*** Dataset ***

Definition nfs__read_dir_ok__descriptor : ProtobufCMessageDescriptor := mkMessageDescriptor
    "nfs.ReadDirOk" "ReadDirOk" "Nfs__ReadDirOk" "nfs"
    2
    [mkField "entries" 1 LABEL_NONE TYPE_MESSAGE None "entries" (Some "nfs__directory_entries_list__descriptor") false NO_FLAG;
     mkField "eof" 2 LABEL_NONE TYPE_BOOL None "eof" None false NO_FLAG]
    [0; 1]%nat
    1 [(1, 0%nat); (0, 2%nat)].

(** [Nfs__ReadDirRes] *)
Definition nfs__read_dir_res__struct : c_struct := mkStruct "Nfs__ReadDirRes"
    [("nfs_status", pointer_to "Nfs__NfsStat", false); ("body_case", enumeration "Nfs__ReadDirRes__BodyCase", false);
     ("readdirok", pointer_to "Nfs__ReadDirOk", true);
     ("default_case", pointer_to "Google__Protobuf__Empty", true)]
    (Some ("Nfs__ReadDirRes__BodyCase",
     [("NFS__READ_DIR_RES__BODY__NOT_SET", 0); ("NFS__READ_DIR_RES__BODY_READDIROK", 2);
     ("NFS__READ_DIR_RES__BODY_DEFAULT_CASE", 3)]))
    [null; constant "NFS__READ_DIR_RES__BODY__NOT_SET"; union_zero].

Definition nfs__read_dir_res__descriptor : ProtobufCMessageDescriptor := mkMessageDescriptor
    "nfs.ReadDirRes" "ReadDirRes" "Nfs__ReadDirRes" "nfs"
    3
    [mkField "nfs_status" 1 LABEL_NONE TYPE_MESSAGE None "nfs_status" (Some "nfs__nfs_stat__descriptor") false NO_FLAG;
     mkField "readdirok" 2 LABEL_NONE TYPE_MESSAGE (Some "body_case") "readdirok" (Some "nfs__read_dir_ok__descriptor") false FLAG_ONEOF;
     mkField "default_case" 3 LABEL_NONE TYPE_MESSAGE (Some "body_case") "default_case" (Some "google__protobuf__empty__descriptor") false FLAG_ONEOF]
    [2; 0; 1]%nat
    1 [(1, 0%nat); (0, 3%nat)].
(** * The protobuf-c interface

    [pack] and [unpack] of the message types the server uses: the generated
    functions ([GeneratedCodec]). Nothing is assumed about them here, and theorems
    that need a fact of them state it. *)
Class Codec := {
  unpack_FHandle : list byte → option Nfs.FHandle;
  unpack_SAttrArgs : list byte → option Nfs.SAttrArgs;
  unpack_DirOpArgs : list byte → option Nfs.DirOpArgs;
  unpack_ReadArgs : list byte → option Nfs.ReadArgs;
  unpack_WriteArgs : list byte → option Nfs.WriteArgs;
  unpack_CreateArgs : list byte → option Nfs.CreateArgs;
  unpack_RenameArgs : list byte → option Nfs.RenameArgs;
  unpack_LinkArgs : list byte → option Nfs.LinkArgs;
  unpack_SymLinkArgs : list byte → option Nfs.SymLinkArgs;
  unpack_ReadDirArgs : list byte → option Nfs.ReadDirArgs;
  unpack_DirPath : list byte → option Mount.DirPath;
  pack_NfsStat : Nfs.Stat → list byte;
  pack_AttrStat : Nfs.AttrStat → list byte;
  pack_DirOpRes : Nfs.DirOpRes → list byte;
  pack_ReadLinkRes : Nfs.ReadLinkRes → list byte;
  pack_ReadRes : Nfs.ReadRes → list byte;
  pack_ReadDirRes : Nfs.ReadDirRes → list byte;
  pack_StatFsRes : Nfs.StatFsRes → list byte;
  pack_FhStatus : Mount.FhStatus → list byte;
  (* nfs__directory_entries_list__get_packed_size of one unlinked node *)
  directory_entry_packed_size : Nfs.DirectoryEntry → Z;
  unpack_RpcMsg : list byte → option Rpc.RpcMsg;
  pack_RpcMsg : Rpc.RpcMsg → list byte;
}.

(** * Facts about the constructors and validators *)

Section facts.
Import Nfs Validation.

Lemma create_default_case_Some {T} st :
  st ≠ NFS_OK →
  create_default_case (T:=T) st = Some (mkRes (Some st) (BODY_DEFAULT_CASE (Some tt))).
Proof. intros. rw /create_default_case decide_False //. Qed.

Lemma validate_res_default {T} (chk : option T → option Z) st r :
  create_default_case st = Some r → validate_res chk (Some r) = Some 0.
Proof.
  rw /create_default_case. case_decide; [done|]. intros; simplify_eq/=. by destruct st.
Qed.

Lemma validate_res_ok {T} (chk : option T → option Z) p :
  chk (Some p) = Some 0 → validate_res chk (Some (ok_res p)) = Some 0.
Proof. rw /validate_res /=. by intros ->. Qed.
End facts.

*** End of Dataset ***

- Task details: Output an identical copy of every record above.

- Solution to this exercise:
Definition nfs__read_dir_ok__descriptor : ProtobufCMessageDescriptor := mkMessageDescriptor
    "nfs.ReadDirOk" "ReadDirOk" "Nfs__ReadDirOk" "nfs"
    2
    [mkField "entries" 1 LABEL_NONE TYPE_MESSAGE None "entries" (Some "nfs__directory_entries_list__descriptor") false NO_FLAG;
     mkField "eof" 2 LABEL_NONE TYPE_BOOL None "eof" None false NO_FLAG]
    [0; 1]%nat
    1 [(1, 0%nat); (0, 2%nat)].

(** [Nfs__ReadDirRes] *)
Definition nfs__read_dir_res__struct : c_struct := mkStruct "Nfs__ReadDirRes"
    [("nfs_status", pointer_to "Nfs__NfsStat", false); ("body_case", enumeration "Nfs__ReadDirRes__BodyCase", false);
     ("readdirok", pointer_to "Nfs__ReadDirOk", true);
     ("default_case", pointer_to "Google__Protobuf__Empty", true)]
    (Some ("Nfs__ReadDirRes__BodyCase",
     [("NFS__READ_DIR_RES__BODY__NOT_SET", 0); ("NFS__READ_DIR_RES__BODY_READDIROK", 2);
     ("NFS__READ_DIR_RES__BODY_DEFAULT_CASE", 3)]))
    [null; constant "NFS__READ_DIR_RES__BODY__NOT_SET"; union_zero].

Definition nfs__read_dir_res__descriptor : ProtobufCMessageDescriptor := mkMessageDescriptor
    "nfs.ReadDirRes" "ReadDirRes" "Nfs__ReadDirRes" "nfs"
    3
    [mkField "nfs_status" 1 LABEL_NONE TYPE_MESSAGE None "nfs_status" (Some "nfs__nfs_stat__descriptor") false NO_FLAG;
     mkField "readdirok" 2 LABEL_NONE TYPE_MESSAGE (Some "body_case") "readdirok" (Some "nfs__read_dir_ok__descriptor") false FLAG_ONEOF;
     mkField "default_case" 3 LABEL_NONE TYPE_MESSAGE (Some "body_case") "default_case" (Some "google__protobuf__empty__descriptor") false FLAG_ONEOF]
    [2; 0; 1]%nat
    1 [(1, 0%nat); (0, 3%nat)].
(** * The protobuf-c interface

    [pack] and [unpack] of the message types the server uses: the generated
    functions ([GeneratedCodec]). Nothing is assumed about them here, and theorems
    that need a fact of them state it. *)
Class Codec := {
  unpack_FHandle : list byte → option Nfs.FHandle;
  unpack_SAttrArgs : list byte → option Nfs.SAttrArgs;
  unpack_DirOpArgs : list byte → option Nfs.DirOpArgs;
  unpack_ReadArgs : list byte → option Nfs.ReadArgs;
  unpack_WriteArgs : list byte → option Nfs.WriteArgs;
  unpack_CreateArgs : list byte → option Nfs.CreateArgs;
  unpack_RenameArgs : list byte → option Nfs.RenameArgs;
  unpack_LinkArgs : list byte → option Nfs.LinkArgs;
  unpack_SymLinkArgs : list byte → option Nfs.SymLinkArgs;
  unpack_ReadDirArgs : list byte → option Nfs.ReadDirArgs;
  unpack_DirPath : list byte → option Mount.DirPath;
  pack_NfsStat : Nfs.Stat → list byte;
  pack_AttrStat : Nfs.AttrStat → list byte;
  pack_DirOpRes : Nfs.DirOpRes → list byte;
  pack_ReadLinkRes : Nfs.ReadLinkRes → list byte;
  pack_ReadRes : Nfs.ReadRes → list byte;
  pack_ReadDirRes : Nfs.ReadDirRes → list byte;
  pack_StatFsRes : Nfs.StatFsRes → list byte;
  pack_FhStatus : Mount.FhStatus → list byte;
  (* nfs__directory_entries_list__get_packed_size of one unlinked node *)
  directory_entry_packed_size : Nfs.DirectoryEntry → Z;
  unpack_RpcMsg : list byte → option Rpc.RpcMsg;
  pack_RpcMsg : Rpc.RpcMsg → list byte;
}.

(** * Facts about the constructors and validators *)

Section facts.
Import Nfs Validation.

Lemma create_default_case_Some {T} st :
  st ≠ NFS_OK →
  create_default_case (T:=T) st = Some (mkRes (Some st) (BODY_DEFAULT_CASE (Some tt))).
Proof. intros. rw /create_default_case decide_False //. Qed.

Lemma validate_res_default {T} (chk : option T → option Z) st r :
  create_default_case st = Some r → validate_res chk (Some r) = Some 0.
Proof.
  rw /create_default_case. case_decide; [done|]. intros; simplify_eq/=. by destruct st.
Qed.

Lemma validate_res_ok {T} (chk : option T → option Z) p :
  chk (Some p) = Some 0 → validate_res chk (Some (ok_res p)) = Some 0.
Proof. rw /validate_res /=. by intros ->. Qed.
End facts.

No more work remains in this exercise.